[Data extracts — start]
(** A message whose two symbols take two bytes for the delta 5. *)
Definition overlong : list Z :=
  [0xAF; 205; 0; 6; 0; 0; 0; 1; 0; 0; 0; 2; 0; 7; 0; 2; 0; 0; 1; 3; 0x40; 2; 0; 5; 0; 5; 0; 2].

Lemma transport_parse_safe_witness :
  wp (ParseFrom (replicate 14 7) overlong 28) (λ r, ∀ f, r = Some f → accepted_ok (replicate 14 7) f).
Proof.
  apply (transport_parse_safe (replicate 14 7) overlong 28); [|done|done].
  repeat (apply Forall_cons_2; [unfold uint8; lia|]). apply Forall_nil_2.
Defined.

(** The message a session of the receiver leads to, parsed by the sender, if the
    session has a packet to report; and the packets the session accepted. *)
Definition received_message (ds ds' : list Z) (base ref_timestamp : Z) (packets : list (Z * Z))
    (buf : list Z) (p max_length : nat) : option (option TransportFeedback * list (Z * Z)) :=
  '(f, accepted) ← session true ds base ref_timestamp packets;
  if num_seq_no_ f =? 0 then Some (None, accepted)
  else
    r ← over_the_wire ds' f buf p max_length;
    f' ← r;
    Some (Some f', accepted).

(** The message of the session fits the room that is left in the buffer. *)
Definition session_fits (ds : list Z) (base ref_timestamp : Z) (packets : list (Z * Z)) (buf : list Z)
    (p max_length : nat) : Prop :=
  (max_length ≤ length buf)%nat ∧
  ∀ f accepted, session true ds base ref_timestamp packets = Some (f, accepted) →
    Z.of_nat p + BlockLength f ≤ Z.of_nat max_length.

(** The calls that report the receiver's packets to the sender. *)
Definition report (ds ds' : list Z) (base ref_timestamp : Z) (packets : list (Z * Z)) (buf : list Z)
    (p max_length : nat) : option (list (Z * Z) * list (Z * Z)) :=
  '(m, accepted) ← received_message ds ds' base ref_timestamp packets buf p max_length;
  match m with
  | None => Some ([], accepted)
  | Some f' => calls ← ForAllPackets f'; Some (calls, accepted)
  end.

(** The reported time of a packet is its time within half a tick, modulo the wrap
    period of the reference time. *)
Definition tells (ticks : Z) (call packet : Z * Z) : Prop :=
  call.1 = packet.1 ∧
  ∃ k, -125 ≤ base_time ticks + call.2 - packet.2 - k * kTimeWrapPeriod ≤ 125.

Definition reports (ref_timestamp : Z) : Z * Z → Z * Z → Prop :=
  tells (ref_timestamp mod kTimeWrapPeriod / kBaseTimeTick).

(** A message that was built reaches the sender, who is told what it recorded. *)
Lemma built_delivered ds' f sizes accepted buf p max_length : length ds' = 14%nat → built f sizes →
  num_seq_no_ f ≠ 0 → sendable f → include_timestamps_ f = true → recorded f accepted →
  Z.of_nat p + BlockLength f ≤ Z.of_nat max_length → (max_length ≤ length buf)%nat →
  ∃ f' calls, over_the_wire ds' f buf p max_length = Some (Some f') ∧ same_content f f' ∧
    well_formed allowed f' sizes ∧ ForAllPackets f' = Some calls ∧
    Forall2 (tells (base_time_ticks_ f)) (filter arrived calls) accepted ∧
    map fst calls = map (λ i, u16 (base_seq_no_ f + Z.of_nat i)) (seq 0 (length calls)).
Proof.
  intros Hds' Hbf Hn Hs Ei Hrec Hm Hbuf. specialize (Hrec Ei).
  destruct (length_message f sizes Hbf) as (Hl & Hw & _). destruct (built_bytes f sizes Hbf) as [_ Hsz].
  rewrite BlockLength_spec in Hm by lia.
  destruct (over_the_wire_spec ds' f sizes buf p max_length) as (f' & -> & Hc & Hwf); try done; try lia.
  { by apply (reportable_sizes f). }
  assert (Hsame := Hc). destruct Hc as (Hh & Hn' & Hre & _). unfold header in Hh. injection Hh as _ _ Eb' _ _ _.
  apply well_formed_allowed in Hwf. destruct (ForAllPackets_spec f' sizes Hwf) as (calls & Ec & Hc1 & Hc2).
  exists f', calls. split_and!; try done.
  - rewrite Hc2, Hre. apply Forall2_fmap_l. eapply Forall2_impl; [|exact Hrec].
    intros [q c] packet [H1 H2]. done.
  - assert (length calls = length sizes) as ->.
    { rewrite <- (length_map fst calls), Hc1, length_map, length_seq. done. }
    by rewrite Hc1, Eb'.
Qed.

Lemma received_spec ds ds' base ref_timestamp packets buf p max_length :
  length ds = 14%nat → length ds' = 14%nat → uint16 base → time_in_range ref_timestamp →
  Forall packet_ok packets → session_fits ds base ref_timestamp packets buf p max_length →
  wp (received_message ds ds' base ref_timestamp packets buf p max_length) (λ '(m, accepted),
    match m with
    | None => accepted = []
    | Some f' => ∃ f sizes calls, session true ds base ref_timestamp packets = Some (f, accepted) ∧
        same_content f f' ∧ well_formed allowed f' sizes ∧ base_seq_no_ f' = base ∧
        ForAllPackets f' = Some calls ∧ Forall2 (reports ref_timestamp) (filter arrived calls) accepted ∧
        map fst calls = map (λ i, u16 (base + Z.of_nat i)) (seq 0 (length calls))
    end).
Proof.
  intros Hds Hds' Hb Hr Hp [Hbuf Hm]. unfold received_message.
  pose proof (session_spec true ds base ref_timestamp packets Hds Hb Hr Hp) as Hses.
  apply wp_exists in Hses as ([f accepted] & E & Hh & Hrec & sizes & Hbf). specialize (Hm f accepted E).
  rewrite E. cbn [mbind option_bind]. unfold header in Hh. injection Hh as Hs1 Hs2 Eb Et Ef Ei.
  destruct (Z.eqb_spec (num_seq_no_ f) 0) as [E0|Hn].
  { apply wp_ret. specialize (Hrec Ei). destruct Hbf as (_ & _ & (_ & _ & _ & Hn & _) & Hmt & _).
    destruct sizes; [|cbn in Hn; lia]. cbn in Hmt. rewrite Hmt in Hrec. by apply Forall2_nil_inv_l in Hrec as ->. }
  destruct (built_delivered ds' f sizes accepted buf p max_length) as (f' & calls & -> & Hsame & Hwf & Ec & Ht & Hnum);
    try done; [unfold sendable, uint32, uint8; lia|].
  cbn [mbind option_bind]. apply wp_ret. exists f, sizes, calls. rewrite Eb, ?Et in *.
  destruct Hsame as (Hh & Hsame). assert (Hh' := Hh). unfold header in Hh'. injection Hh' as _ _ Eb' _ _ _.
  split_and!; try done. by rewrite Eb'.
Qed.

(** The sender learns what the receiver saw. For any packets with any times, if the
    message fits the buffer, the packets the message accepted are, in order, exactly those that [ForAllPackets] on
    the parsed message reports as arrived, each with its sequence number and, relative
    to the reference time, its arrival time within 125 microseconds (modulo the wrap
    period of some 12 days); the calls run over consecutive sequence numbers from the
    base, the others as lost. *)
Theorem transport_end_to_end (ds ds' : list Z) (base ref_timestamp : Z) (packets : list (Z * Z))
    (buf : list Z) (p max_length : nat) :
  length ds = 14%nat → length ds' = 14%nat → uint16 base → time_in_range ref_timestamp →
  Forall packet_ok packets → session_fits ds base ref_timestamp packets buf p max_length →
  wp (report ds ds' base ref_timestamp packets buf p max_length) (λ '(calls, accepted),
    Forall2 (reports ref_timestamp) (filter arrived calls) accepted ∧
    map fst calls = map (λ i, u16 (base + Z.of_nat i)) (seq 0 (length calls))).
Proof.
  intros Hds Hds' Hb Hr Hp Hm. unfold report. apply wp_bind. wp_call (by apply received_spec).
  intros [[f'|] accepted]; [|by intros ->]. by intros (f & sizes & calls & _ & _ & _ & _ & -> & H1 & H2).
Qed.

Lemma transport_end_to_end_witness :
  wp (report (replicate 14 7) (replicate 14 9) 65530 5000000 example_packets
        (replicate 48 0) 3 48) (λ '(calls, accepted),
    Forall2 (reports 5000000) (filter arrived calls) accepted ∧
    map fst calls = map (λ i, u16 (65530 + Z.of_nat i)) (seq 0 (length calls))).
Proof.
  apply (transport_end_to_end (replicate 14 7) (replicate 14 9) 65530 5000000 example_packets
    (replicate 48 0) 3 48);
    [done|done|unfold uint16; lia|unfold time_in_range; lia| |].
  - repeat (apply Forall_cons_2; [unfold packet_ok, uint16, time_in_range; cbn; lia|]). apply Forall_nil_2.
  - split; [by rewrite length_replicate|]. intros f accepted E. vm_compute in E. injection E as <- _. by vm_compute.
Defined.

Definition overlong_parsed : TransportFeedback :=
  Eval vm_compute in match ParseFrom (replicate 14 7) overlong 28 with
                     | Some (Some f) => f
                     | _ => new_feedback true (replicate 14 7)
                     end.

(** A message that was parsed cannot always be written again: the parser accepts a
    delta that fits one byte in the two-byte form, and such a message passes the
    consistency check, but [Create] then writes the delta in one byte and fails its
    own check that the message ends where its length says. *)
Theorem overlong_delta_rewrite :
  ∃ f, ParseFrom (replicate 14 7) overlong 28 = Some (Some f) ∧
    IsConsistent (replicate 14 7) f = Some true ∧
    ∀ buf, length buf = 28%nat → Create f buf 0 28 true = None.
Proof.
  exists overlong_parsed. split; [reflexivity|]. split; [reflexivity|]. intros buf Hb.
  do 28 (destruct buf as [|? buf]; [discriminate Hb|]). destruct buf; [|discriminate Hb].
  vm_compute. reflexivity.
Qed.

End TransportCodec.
[Data extracts — finish]
[Data extracts — start]
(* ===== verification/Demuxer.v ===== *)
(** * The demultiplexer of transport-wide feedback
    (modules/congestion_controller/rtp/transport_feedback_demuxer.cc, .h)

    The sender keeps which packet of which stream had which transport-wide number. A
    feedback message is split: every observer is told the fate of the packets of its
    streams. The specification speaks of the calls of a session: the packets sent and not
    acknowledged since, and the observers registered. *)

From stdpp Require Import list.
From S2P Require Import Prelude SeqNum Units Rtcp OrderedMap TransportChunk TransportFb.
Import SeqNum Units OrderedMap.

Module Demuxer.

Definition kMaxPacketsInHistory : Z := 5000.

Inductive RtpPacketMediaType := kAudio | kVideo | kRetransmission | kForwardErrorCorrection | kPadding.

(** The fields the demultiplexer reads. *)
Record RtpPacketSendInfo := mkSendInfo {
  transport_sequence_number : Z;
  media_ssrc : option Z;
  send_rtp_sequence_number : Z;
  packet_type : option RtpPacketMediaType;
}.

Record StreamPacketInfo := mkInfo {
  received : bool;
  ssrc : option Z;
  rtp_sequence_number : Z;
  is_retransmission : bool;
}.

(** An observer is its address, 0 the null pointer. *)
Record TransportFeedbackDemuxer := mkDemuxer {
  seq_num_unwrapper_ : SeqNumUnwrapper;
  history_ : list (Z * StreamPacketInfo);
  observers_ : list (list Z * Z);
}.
[Data extracts — finish]
* About this task *
Retype, in the same exact form, the lines of the material above from the line holding "(** The message a" through the line holding "(buf : list Z) (p max_length : nat) : option".

* Exercise response *
(** The message a session of the receiver leads to, parsed by the sender, if the
    session has a packet to report; and the packets the session accepted. *)
Definition received_message (ds ds' : list Z) (base ref_timestamp : Z) (packets : list (Z * Z))
    (buf : list Z) (p max_length : nat) : option (option TransportFeedback * list (Z * Z)) :=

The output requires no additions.